[Stored data entries]
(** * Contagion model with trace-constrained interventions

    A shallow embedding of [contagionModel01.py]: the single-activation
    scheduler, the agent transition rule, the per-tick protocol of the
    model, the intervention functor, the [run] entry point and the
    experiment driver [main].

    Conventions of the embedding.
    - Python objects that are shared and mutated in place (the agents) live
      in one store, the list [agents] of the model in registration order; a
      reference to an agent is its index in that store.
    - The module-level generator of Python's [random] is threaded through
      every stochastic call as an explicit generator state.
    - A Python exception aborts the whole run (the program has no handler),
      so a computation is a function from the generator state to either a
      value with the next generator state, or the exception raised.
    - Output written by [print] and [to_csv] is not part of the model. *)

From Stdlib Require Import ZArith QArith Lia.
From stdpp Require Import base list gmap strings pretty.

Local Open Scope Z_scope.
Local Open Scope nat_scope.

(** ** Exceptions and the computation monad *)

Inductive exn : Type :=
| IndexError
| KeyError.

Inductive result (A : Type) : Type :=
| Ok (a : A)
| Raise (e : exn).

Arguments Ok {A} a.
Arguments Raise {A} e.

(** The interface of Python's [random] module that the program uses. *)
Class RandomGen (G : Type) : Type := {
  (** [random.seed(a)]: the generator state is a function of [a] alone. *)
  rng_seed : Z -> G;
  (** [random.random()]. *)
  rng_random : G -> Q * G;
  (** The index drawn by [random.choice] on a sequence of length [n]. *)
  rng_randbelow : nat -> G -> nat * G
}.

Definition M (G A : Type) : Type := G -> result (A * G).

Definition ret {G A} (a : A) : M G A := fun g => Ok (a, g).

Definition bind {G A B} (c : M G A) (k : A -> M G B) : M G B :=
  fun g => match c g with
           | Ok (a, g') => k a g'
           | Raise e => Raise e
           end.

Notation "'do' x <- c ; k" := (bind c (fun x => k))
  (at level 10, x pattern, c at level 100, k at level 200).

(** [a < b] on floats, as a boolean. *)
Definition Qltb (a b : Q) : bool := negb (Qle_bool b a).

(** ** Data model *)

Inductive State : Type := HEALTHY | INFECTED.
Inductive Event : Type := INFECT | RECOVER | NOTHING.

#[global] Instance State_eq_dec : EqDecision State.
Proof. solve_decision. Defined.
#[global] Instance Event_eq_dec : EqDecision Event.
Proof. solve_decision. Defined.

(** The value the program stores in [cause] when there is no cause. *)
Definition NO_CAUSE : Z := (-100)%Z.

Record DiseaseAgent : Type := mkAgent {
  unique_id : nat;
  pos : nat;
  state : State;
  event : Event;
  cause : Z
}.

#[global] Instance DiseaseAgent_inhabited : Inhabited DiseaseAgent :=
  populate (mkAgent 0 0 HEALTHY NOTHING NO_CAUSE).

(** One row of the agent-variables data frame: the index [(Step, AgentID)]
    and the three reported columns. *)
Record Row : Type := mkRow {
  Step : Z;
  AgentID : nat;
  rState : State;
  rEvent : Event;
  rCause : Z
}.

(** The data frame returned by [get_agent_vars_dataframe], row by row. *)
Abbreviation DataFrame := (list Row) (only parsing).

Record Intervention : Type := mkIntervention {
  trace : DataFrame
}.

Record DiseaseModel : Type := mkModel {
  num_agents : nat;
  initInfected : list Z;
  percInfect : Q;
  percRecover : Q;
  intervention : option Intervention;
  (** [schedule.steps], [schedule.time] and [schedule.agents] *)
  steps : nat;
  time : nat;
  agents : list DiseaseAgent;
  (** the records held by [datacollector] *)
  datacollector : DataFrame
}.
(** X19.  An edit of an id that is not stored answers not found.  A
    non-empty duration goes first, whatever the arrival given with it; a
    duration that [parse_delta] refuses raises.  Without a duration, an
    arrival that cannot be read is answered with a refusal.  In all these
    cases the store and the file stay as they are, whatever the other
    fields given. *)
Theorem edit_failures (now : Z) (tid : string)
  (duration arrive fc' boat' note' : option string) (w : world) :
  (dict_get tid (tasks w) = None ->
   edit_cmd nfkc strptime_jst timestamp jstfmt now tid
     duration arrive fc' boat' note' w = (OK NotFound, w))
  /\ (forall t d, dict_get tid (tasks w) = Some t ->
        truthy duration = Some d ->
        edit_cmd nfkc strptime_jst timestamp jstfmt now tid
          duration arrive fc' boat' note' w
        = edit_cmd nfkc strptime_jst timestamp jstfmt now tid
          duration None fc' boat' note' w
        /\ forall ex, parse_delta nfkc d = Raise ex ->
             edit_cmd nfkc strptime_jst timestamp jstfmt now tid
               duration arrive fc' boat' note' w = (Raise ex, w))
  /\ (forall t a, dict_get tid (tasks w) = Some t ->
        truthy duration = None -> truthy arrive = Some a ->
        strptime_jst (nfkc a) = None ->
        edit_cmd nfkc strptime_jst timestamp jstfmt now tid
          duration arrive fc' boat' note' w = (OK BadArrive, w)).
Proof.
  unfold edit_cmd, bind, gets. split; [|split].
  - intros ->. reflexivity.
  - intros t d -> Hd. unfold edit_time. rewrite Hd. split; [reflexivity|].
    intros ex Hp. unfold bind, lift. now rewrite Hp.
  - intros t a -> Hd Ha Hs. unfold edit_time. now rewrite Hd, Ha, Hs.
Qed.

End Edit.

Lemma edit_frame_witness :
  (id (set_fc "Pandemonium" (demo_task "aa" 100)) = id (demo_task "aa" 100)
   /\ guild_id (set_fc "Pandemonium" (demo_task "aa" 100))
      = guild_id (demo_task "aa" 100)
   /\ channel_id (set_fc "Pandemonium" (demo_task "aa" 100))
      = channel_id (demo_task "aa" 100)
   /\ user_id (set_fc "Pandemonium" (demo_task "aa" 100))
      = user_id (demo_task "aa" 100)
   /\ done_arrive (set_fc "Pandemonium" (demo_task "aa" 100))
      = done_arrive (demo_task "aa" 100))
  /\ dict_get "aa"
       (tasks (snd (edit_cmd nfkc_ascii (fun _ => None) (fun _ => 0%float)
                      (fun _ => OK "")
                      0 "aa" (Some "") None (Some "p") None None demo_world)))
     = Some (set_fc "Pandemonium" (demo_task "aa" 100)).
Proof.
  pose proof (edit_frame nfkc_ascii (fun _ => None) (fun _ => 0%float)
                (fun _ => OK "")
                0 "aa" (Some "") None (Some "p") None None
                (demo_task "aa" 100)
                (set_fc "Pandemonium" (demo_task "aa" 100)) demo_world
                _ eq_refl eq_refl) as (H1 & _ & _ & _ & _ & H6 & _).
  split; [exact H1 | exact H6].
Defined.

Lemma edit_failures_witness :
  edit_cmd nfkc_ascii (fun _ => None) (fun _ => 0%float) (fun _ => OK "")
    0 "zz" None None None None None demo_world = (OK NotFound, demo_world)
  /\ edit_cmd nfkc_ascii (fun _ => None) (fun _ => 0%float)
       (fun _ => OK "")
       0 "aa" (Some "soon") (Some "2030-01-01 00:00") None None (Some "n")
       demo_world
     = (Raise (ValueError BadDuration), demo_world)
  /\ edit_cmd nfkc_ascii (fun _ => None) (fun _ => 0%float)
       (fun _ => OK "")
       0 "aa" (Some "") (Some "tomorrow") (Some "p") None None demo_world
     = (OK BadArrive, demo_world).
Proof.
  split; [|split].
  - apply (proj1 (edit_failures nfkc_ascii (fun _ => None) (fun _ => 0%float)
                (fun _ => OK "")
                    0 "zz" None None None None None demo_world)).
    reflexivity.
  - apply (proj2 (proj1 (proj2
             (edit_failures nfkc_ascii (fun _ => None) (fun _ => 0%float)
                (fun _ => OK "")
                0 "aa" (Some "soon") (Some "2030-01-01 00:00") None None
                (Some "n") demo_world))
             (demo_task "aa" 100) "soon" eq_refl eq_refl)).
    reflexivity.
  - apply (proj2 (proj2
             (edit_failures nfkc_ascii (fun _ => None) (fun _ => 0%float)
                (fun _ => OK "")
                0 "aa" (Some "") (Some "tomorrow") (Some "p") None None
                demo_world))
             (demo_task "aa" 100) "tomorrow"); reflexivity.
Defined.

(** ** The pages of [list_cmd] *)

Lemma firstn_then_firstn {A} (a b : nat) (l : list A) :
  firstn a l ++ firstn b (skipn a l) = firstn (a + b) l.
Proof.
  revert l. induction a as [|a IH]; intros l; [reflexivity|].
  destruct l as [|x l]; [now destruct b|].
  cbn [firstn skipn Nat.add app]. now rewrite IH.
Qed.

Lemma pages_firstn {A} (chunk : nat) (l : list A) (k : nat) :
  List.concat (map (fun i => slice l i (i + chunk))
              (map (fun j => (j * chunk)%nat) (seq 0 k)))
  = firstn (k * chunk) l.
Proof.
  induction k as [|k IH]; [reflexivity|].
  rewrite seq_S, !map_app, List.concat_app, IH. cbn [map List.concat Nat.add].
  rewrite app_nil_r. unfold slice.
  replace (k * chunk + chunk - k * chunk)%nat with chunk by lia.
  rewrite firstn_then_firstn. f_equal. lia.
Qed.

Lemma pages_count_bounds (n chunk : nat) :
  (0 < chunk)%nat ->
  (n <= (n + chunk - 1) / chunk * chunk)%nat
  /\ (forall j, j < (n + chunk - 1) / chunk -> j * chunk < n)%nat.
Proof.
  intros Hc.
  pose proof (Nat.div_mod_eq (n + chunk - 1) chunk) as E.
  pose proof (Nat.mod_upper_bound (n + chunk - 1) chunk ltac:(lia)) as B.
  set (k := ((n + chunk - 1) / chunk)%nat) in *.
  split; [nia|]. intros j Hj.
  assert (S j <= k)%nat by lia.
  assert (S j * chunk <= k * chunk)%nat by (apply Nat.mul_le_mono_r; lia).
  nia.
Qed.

==

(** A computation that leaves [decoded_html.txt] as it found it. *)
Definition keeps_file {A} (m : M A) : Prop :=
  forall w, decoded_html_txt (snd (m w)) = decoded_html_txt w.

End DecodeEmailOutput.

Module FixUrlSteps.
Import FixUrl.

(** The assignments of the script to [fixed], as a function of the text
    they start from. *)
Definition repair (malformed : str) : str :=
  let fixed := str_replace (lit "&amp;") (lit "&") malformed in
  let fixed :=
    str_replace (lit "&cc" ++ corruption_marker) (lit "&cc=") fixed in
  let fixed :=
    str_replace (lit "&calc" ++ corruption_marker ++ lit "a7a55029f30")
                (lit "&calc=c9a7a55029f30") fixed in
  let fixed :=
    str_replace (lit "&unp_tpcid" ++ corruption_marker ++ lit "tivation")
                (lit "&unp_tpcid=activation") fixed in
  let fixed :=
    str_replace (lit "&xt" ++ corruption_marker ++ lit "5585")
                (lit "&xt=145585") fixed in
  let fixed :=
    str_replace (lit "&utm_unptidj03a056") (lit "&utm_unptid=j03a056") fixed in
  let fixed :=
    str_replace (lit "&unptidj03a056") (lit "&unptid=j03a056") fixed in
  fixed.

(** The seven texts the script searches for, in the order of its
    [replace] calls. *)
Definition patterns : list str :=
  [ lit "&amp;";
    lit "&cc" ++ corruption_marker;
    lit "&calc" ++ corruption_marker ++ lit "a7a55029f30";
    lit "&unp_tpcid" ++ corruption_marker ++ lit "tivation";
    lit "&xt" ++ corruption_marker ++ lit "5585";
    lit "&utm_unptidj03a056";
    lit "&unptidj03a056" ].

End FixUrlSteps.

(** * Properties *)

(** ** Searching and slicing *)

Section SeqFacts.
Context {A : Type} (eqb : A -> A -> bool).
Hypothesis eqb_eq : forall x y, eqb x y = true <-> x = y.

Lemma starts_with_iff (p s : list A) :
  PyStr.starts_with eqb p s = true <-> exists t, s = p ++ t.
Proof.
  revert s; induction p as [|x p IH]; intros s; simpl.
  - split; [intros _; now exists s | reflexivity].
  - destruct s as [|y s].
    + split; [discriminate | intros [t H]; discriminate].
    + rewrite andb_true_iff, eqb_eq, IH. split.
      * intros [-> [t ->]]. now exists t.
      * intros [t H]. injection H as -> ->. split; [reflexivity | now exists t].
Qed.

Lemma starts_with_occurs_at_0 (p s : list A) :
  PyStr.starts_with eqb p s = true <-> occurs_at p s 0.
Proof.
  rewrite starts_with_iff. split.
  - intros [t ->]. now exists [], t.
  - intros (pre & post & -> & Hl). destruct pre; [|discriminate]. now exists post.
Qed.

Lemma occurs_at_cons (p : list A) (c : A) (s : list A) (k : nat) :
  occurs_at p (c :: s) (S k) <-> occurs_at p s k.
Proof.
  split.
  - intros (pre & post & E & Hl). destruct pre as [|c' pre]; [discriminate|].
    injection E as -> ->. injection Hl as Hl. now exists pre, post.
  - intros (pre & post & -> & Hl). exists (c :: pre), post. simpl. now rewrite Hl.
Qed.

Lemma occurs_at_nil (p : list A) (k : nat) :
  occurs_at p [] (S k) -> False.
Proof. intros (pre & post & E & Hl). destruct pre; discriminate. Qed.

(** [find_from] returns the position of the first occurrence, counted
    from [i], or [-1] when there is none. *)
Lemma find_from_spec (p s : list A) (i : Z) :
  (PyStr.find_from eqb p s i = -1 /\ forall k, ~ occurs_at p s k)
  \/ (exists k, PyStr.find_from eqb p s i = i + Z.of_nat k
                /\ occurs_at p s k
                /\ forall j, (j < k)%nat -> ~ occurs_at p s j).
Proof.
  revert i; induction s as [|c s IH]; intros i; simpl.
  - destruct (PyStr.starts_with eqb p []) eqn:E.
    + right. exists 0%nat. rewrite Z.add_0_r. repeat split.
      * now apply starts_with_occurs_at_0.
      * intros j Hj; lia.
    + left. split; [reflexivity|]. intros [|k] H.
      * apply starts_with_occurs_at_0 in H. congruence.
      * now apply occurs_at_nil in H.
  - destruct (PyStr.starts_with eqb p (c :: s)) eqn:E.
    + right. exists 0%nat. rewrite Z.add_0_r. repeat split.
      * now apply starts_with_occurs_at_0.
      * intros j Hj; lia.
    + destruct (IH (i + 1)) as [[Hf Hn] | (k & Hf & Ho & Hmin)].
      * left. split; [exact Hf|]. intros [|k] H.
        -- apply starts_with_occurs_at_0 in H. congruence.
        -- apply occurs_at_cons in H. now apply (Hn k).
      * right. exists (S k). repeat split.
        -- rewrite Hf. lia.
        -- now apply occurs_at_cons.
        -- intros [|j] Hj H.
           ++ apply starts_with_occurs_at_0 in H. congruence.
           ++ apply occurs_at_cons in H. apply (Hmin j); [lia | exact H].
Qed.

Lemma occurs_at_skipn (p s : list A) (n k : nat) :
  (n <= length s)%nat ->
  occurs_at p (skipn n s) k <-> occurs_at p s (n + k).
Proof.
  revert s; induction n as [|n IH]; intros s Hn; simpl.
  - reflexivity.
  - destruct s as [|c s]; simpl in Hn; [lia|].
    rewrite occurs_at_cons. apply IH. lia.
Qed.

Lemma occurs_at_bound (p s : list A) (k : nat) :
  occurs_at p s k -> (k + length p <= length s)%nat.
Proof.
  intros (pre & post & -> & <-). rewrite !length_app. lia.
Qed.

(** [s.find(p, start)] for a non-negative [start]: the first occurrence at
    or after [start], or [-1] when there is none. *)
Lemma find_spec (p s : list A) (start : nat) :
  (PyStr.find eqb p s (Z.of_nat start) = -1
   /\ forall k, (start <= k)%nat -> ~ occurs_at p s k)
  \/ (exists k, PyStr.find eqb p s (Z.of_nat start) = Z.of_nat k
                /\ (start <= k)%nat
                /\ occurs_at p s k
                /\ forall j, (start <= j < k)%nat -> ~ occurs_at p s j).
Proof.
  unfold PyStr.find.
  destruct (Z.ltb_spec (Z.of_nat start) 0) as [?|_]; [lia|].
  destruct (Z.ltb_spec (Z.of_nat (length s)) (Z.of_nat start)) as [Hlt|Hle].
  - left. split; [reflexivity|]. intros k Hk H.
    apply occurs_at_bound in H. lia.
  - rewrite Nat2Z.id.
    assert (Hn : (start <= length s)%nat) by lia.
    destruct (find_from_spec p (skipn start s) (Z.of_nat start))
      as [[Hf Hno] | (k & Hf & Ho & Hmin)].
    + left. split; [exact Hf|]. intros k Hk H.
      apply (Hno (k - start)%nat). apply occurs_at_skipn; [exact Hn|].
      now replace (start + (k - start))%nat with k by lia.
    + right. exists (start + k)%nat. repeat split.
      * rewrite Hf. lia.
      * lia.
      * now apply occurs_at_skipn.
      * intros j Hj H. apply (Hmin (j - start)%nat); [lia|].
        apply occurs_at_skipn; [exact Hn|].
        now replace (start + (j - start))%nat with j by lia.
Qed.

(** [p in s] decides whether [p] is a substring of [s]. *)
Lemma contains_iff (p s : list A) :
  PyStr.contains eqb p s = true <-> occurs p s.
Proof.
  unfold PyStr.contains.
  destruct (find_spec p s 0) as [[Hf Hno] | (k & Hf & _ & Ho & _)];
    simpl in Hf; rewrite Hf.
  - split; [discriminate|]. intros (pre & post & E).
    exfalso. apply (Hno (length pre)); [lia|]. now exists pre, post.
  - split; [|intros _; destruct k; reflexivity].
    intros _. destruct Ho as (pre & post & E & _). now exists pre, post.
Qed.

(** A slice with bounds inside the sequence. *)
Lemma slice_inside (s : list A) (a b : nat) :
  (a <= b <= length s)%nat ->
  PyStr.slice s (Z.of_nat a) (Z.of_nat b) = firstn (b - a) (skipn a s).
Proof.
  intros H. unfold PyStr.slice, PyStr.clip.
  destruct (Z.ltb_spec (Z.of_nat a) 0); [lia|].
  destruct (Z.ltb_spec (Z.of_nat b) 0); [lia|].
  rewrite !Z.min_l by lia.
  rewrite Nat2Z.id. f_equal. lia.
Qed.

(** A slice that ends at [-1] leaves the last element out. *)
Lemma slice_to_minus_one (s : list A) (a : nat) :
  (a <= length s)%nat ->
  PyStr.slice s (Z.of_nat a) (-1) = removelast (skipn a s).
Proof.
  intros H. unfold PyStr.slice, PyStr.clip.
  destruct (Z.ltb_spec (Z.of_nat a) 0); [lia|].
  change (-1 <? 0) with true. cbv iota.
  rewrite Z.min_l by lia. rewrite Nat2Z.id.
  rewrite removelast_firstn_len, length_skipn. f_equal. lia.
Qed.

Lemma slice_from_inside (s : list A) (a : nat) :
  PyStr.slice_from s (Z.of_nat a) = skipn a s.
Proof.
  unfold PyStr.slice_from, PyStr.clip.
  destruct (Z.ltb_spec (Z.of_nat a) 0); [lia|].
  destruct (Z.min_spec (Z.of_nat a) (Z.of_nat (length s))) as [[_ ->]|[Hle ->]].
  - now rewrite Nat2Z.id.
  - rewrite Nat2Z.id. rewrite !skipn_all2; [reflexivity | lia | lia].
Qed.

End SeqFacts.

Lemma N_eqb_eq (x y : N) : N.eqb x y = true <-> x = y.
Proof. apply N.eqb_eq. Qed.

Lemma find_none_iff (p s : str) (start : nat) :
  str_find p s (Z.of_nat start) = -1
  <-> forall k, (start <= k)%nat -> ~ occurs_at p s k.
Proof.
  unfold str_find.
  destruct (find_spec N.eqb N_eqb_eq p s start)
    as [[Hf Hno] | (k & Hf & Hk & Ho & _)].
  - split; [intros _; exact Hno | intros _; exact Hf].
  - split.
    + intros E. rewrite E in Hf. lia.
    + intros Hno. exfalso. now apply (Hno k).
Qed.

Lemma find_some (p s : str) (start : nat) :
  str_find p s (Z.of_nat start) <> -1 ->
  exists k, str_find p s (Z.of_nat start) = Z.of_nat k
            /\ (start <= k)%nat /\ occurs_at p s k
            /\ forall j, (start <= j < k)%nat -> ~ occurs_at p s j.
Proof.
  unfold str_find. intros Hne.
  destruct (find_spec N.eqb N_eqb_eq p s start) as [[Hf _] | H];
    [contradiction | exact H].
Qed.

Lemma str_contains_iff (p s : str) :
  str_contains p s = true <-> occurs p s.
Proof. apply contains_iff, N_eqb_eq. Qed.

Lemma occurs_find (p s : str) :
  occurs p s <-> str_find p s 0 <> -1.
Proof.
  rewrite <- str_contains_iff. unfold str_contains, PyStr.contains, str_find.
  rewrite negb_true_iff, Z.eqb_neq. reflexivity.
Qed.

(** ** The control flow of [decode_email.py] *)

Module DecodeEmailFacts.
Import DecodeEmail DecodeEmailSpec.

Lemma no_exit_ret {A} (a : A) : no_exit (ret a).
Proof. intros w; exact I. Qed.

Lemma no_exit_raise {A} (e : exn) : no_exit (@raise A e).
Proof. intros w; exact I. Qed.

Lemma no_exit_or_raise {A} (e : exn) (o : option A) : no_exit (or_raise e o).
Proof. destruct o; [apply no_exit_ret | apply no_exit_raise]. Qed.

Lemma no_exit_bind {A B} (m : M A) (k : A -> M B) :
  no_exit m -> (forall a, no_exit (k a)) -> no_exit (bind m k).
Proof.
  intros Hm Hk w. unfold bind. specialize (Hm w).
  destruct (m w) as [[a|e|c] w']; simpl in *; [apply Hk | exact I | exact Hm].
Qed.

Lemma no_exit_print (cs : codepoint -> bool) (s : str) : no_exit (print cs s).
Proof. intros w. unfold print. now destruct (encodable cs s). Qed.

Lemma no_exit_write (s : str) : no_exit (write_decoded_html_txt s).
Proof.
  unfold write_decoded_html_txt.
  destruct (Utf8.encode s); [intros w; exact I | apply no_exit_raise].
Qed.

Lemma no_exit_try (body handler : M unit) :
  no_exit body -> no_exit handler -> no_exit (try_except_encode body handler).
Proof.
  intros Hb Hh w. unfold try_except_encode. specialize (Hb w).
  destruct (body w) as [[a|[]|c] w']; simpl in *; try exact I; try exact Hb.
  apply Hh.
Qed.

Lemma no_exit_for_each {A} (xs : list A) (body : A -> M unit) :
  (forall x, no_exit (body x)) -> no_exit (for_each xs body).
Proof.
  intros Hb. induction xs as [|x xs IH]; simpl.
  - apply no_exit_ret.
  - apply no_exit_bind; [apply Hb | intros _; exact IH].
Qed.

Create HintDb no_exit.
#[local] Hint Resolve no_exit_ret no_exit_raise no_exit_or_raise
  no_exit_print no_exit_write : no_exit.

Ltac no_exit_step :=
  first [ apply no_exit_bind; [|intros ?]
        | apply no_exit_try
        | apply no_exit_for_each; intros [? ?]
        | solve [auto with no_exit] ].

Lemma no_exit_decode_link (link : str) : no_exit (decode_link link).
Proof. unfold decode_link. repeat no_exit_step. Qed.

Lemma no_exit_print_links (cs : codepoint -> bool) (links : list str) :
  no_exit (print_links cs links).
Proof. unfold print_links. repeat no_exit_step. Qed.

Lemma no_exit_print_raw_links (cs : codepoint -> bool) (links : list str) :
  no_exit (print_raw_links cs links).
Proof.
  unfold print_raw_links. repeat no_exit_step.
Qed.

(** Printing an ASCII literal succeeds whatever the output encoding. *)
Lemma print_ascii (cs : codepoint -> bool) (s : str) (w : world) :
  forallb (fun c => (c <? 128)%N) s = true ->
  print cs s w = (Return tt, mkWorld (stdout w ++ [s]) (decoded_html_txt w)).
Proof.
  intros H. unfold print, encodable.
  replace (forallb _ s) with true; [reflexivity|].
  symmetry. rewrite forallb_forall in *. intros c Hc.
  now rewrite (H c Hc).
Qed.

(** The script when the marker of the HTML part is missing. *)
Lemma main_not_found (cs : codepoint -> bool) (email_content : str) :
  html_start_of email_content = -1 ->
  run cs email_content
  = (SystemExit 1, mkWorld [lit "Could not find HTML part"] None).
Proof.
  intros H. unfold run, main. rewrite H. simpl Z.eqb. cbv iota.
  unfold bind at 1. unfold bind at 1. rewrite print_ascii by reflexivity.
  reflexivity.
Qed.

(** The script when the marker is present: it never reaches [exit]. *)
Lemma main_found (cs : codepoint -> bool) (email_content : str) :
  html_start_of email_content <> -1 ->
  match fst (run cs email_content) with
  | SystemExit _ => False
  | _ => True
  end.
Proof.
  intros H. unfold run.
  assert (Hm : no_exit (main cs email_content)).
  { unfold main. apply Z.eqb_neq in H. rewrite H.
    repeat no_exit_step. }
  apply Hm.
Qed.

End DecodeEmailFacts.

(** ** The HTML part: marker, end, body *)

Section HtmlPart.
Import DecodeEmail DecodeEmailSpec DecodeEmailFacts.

* What you are asked to do *
Using the records above, give the number of lines in which the word "they" occurs, and nothing else.

* Completed task *
2